Senate Dems to move ahead on rural schools in supplemental PDF Print E-mail
Senate Democratic leaders plan to offer a floor amendment today to the war supplemental that would devote $5 billion to two grant programs for states and counties.

Senate Majority Leader Harry Reid (D-Nev.) filed for cloture on the $121 billion spending bill yesterday. Reid will be joined by Sens. Ron Wyden (D-Ore.), Max Baucus (D-Mont.) and Jeff Bingaman (D-N.M.) to offer the amendment today, and a vote is possible by this evening, according to a Wyden aide.

The deal, unveiled last week, would devote $2.8 billion for five years of payments to counties and states under the Secure Rural Schools and Community Self-Determination Act and another $1.9 billion to fully fund the Payment in Lieu of Taxes program beginning in fiscal 2008.

While tax offsets would apparently cover the cost, sponsors have been reluctant to elaborate for fear the Bush administration will oppose the bill or attempt to use the offsets elsewhere.

The spending bill already includes $425 million for a one-year extension of the rural school payments, money that would not have to be offset because it is listed as emergency spending.

Agriculture Undersecretary Mark Rey recently said the Bush administration disagrees with the inclusion of spending that is not offset elsewhere. "They're suggesting the failure of Congress to act constitutes an emergency, and we don't agree with that," Rey told E&E Daily last week.

The Bush administration has proposed selling up to 270,000 acres of national forests for $800 million to fund the county payments program, but Rey has maintained the administration is open to other offset proposals.

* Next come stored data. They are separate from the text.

(** No column of the assembled table carries a label of [drop_col], also
    when the joins had to rename columns. *)
Theorem assemble_no_scaffold feats out c :
  assemble feats = Ok out → c ∈ labels out → c ∉ drop_col.
Proof.
  intros Hout. apply (assemble_loop_no_scaffold feats empty_frame); [|done].
  by intros c' ?%elem_of_nil.
Qed.

(** **** The data of the dropped columns *)

Lemma same_except_fillna0 c df df' :
  same_except c df df' → same_except c (fillna0 df) (fillna0 df').
Proof.
  intros [Hn Hcols]. split; [done|]. unfold fillna0. cbn [columns].
  induction Hcols as [|c1 c2 l1 l2 [Hl Hd] _ IH]; [constructor|].
  rewrite !fmap_cons. constructor; [|done]. simpl. split; [done|].
  intros Hne. by rewrite Hd.
Qed.

Lemma same_except_absent c df df' :
  same_except c df df' → c ∉ labels df → df = df'.
Proof.
  destruct df as [n cols], df' as [n' cols']. intros [Hn Hcols] Hc.
  simpl in *. subst n'. f_equal. unfold labels in Hc. simpl in Hc.
  induction Hcols as [|[a1 d1] [a2 d2] l1 l2 [Hl Hd] _ IH]; [done|].
  simpl in *. apply not_elem_of_cons in Hc as [Hne Hc]. subst a2.
  rewrite Hd by done. f_equal. by apply IH.
Qed.

Lemma same_except_drop c c0 df df' df1 :
  same_except c df df' → drop_column c0 df = Ok df1 →
  ∃ df1', drop_column c0 df' = Ok df1' ∧ same_except c df1 df1'.
Proof.
  intros Hs Hd. pose proof (same_except_labels _ _ _ Hs) as Hlab.
  apply drop_column_inv in Hd as [Hin ->].
  unfold drop_column. rewrite <- Hlab, bool_decide_eq_true_2 by done.
  eexists. split; [done|]. destruct Hs as [Hn Hcols]. split; [done|].
  cbn [columns].
  induction Hcols as [|c1 c2 l1 l2 [Hl Hdat] _ IH]; [constructor|].
  rewrite !filter_cons. rewrite <- Hl.
  destruct (decide (c1.1 ≠ c0)); [|done]. by constructor.
Qed.

Lemma same_except_drop_raise c c0 df df' e :
  same_except c df df' → drop_column c0 df = Raise e →
  drop_column c0 df' = Raise e.
Proof.
  intros Hs. pose proof (same_except_labels _ _ _ Hs) as Hlab.
  unfold drop_column. rewrite <- Hlab. by case_bool_decide.
Qed.

Lemma drop_loop_same_except c (ls : list string) df df' :
  c ∈ drop_col → same_except c df df' → c ∈ ls ∨ c ∉ labels df →
  drop_loop ls df = drop_loop ls df'.
Proof.
  intros Hc. revert df df'. induction ls as [|c0 ls IH]; intros df df' Hs Hcase.
  { destruct Hcase as [?%elem_of_nil|Hno]; [done|].
    by rewrite (same_except_absent _ _ _ Hs Hno). }
  cbn [drop_loop]. case_bool_decide as Hc0.
  - destruct (decide (c0 = c)) as [->|Hne].
    + by rewrite (drop_column_same_except _ _ _ Hs).
    + destruct (drop_column c0 df) as [df1|e] eqn:Hd.
      * destruct (same_except_drop _ _ _ _ _ Hs Hd) as (df1' & -> & Hs1).
        cbn [mbind result_bind]. apply IH; [done|].
        destruct Hcase as [[?|?]%elem_of_cons|Hno]; [congruence|by left|].
        right. apply drop_column_inv in Hd as [_ ->].
        rewrite labels_mkDF_filter. by intros [_ ?]%list_elem_of_filter.
      * by rewrite (same_except_drop_raise _ _ _ _ _ Hs Hd).
  - apply IH; [done|].
    destruct Hcase as [[?|?]%elem_of_cons|Hno]; [congruence|by left|by right].
Qed.

Lemma drop_scaffold_same_except c df df' :
  c ∈ drop_col → same_except c df df' →
  drop_scaffold (fillna0 df) = drop_scaffold (fillna0 df').
Proof.
  intros Hc Hs%same_except_fillna0. unfold drop_scaffold.
  rewrite <- (same_except_labels _ _ _ Hs).
  apply (drop_loop_same_except c); [done..|].
  destruct (decide (c ∈ labels (fillna0 df))); [by left|by right].
Qed.

(** The assembled table does not depend on what the dropped columns hold:
    feature tables that differ only in the data of a column labelled in
    [drop_col] are assembled to the same table. *)
Theorem assemble_ignores_scaffold c feats feats' :
  c ∈ drop_col → Forall2 (same_except c) feats feats' →
  assemble feats = assemble feats'.
Proof.
  intros Hc Hall. unfold assemble. generalize (empty_frame (flt:=flt)).
  induction Hall as [|raw raw' rest rest' Hs _ IH]; intros datadf; [done|].
  cbn [assemble_loop]. rewrite (drop_scaffold_same_except c raw raw') by done.
  destruct (drop_scaffold (fillna0 raw')) as [tmpfeat|]; [|done].
  cbn [mbind result_bind]. case_bool_decide; [apply IH|].
  destruct (merge_left "host" datadf tmpfeat); [|done].
  cbn [mbind result_bind]. apply IH.
Qed.
End AssembledColumns.

Lemma assemble_no_scaffold_witness :
  "cntFQDN" ∈ labels (mkDF 1 [("host", [CStr (flt:=Z) "a.example.com"]);
                              ("cntFQDN", [CInt 1]);
                              ("maxCisco", [CFloat 0%Z]);
                              ("sum_ipDom", [CNaN])])
  ∧ "cntFQDN" ∉ drop_col.
Proof.
  assert ("cntFQDN" ∈ labels (mkDF 1 [("host", [CStr (flt:=Z) "a.example.com"]);
                                      ("cntFQDN", [CInt 1]);
                                      ("maxCisco", [CFloat 0%Z]);
                                      ("sum_ipDom", [CNaN])])) as Hin.
  { apply (bool_decide_unpack _). vm_compute. exact I. }
  split; [exact Hin|].
  apply (assemble_no_scaffold [Sample.feat_domgraph; Sample.feat_ipgraph]
           (mkDF 1 [("host", [CStr "a.example.com"]);
                    ("cntFQDN", [CInt 1]);
                    ("maxCisco", [CFloat 0%Z]);
                    ("sum_ipDom", [CNaN])]) "cntFQDN");
    [vm_compute; reflexivity | exact Hin].
Defined.

Lemma assemble_ignores_scaffold_witness :
  Sample.feat_domgraph ≠ JoinSample.feat_domgraph'
  ∧ assemble [Sample.feat_domgraph; Sample.feat_ipgraph]
    = assemble [JoinSample.feat_domgraph'; Sample.feat_ipgraph].
Proof.
  split; [discriminate|].
  apply (assemble_ignores_scaffold "domain").
  - apply (bool_decide_unpack _). vm_compute. exact I.
  - constructor.
    + split; [reflexivity|].
      repeat (constructor; [split; [reflexivity | simpl; try done]|]).
      constructor.
    + constructor; [|constructor]. split; [reflexivity|].
      repeat (constructor; [split; [reflexivity | simpl; try done]|]).
      constructor.
Defined.

(** *** The columns of the assembled table *)

Section AssembledLabels.
Context {flt : Type} `{EqDecision flt} `{Pandas flt}.
Implicit Types (l r df raw datadf out : DataFrame flt).
Implicit Types (feats rest : list (DataFrame flt)) (c : string).

Lemma suffix_if_nil sfx (ls : list string) : suffix_if [] sfx <$> ls = ls.
Proof.
  induction ls as [|c ls IH]; [done|]. rewrite fmap_cons, IH. done.
Qed.

Lemma processed_joined_labels raw tmpfeat :
  drop_scaffold (fillna0 raw) = Ok tmpfeat →
  labels tmpfeat = kept_labels raw
  ∧ filter (λ c, c ≠ "host") (labels tmpfeat) = joined_labels raw.
Proof.
  intros (_ & -> & _)%processed_inv. split; [done|].
  unfold joined_labels. rewrite list_filter_filter.
  apply list_filter_iff. naive_solver.
Qed.

Lemma merge_left_rows_kept l r out :
  merge_left "host" l r = Ok out → hosts_of l ≠ [] → hosts_of out ≠ [].
Proof.
  intros Hm Hl Hout. destruct (hosts_of l) as [|h hs] eqn:Hh; [done|].
  assert (h ∈ hosts_of out) as Hin
    by (apply (merge_left_hosts _ _ _ h Hm); rewrite Hh; left).
  rewrite Hout in Hin. by apply elem_of_nil in Hin.
Qed.

Lemma no_overlap datadf tmpfeat (ls : list string) :
  NoDup ((labels datadf ++ filter (λ c, c ≠ "host") (labels tmpfeat)) ++ ls) →
  overlap "host" datadf tmpfeat = [].
Proof.
  intros ((_ & Hdisj & _)%NoDup_app & _)%NoDup_app. unfold overlap.
  destruct (filter _ (labels datadf)) as [|c ov] eqn:Hf; [done|]. exfalso.
  assert (c ∈ filter (λ c0 : string, c0 ∈ labels tmpfeat ∧ c0 ≠ "host")
                (labels datadf)) as Hc by (rewrite Hf; left).
  apply list_elem_of_filter in Hc as [[Hin Hne] Hl].
  apply (Hdisj c Hl). by apply list_elem_of_filter.
Qed.

Lemma assemble_loop_labels rest datadf out :
  length (columns datadf) ≠ 0%nat → hosts_of datadf ≠ [] →
  NoDup (labels datadf ++ (rest ≫= joined_labels)) →
  assemble_loop datadf rest = Ok out →
  labels out = labels datadf ++ (rest ≫= joined_labels).
Proof.
  revert datadf. induction rest as [|raw rest IH]; intros datadf Hcols Hrows Hnd.
  - simpl. intros [= <-]. by rewrite app_nil_r.
  - cbn [assemble_loop].
    destruct (drop_scaffold (fillna0 raw)) as [tmpfeat|] eqn:Hp; [|done].
    cbn [mbind result_bind]. rewrite bool_decide_eq_false_2 by done.
    destruct (merge_left "host" datadf tmpfeat) as [datadf'|] eqn:Hm; [|done].
    cbn [mbind result_bind]. intros Hout.
    destruct (processed_joined_labels _ _ Hp) as [Hkept Hjoined].
    rewrite bind_cons, app_assoc in Hnd. rewrite bind_cons, app_assoc.
    assert (overlap "host" datadf tmpfeat = []) as Hov
      by (eapply no_overlap; by rewrite Hjoined).
    assert (labels datadf' = labels datadf ++ joined_labels raw) as Hlab.
    { rewrite (merge_left_labels _ _ _ Hm Hrows), Hov, !suffix_if_nil.
      by rewrite Hjoined. }
    rewrite <- Hlab.
    apply IH; [by eapply merge_left_has_columns | by eapply merge_left_rows_kept
              | by rewrite Hlab | done].
Qed.

(** When the first table has rows and the feature names are distinct, the
    assembled table has the columns of the tables in the order they are read:
    those of the first table, then those of each later table without its
    host column, the scaffolding columns left out and no column renamed. *)
Theorem assemble_labels raw rest out :
  (∃ c, c ∈ labels raw ∧ c ∉ drop_col) →
  hosts_of raw ≠ [] →
  NoDup (kept_labels raw ++ (rest ≫= joined_labels)) →
  assemble (raw :: rest) = Ok out →
  labels out = kept_labels raw ++ (rest ≫= joined_labels).
Proof.
  intros (c & Hc & Hkeep) Hrows Hnd. unfold assemble. cbn [assemble_loop].
  rewrite (bool_decide_eq_true_2 (length (columns empty_frame) = 0%nat)) by done.
  destruct (drop_scaffold (fillna0 raw)) as [tmpfeat|] eqn:Hp; [|done].
  cbn [mbind result_bind]. intros Hout.
  destruct (processed_joined_labels _ _ Hp) as [Hkept _].
  rewrite <- Hkept.
  apply assemble_loop_labels; [by eapply processed_has_columns | |
                               by rewrite Hkept | done].
  rewrite (processed_hosts _ _ Hp). unfold fillna_col.
  by destruct (hosts_of raw).
Qed.

(** **** A first table without rows *)

Lemma merge_left_labels_empty l r out :
  merge_left "host" l r = Ok out → hosts_of l = [] →
  labels out
  = (suffix_if (overlap "host" l r) "_x"
       <$> filter (λ c, c ≠ "host") (labels l))
    ++ (suffix_if (overlap "host" l r) "_y" <$> labels r)
  ∧ hosts_of out = [].
Proof.
  intros Hm Hnil. split.
  - apply merge_left_inv in Hm as (lk & rk & Hl & _ & _ & ->).
    unfold hosts_of in Hnil. rewrite Hl in Hnil. simpl in Hnil. subst lk.
    unfold left_columns, right_columns.
    rewrite !bool_decide_eq_true_2 by done.
    unfold labels. cbn [columns]. rewrite fmap_app, <- !list_fmap_compose.
    f_equal. clear Hl. generalize (overlap "host" l r). intros ov.
    induction (columns l) as [|col cols IH]; [done|].
    rewrite fmap_cons, !filter_cons. cbn [fst].
    destruct (decide (col.1 ≠ "host")); by rewrite ?fmap_cons, IH.
  - rewrite (merge_left_host_column _ _ _ Hm), Hnil. done.
Qed.

Lemma joined_of_kept raw :
  filter (λ c, c ≠ "host") (kept_labels raw) = joined_labels raw.
Proof.
  unfold kept_labels, joined_labels. rewrite list_filter_filter.
  apply list_filter_iff. naive_solver.
Qed.

Lemma filter_host_idemp (ls : list string) :
  filter (λ c, c ≠ "host") (filter (λ c, c ≠ "host") ls)
  = filter (λ c, c ≠ "host") ls.
Proof. rewrite list_filter_filter. apply list_filter_iff. naive_solver. Qed.

Lemma no_overlap_empty datadf tmpfeat (ls : list string) :
  NoDup ((filter (λ c, c ≠ "host") (labels datadf)
          ++ filter (λ c, c ≠ "host") (labels tmpfeat)) ++ ls) →
  overlap "host" datadf tmpfeat = [].
Proof.
  intros ((_ & Hdisj & _)%NoDup_app & _)%NoDup_app. unfold overlap.
  apply elem_of_nil_inv. intros c [[Hin Hne] Hl]%list_elem_of_filter.
  apply (Hdisj c); by apply list_elem_of_filter.
Qed.

Lemma bind_joined_one last :
  [last] ≫= joined_labels (flt:=flt) = joined_labels last.
Proof. rewrite bind_cons. simpl. by rewrite app_nil_r. Qed.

The original rural schools law was drafted in 2000 to address the dramatic decline in timber sales on federal lands that led to shortfalls for schools, roads and other services, but it expired last fall. Historically, the Forest Service and Bureau of Land Management paid counties 25 percent of forest product revenues from federal lands. Oregon counties also receive 50 percent of timber cuts from BLM's Oregon and California grant lands.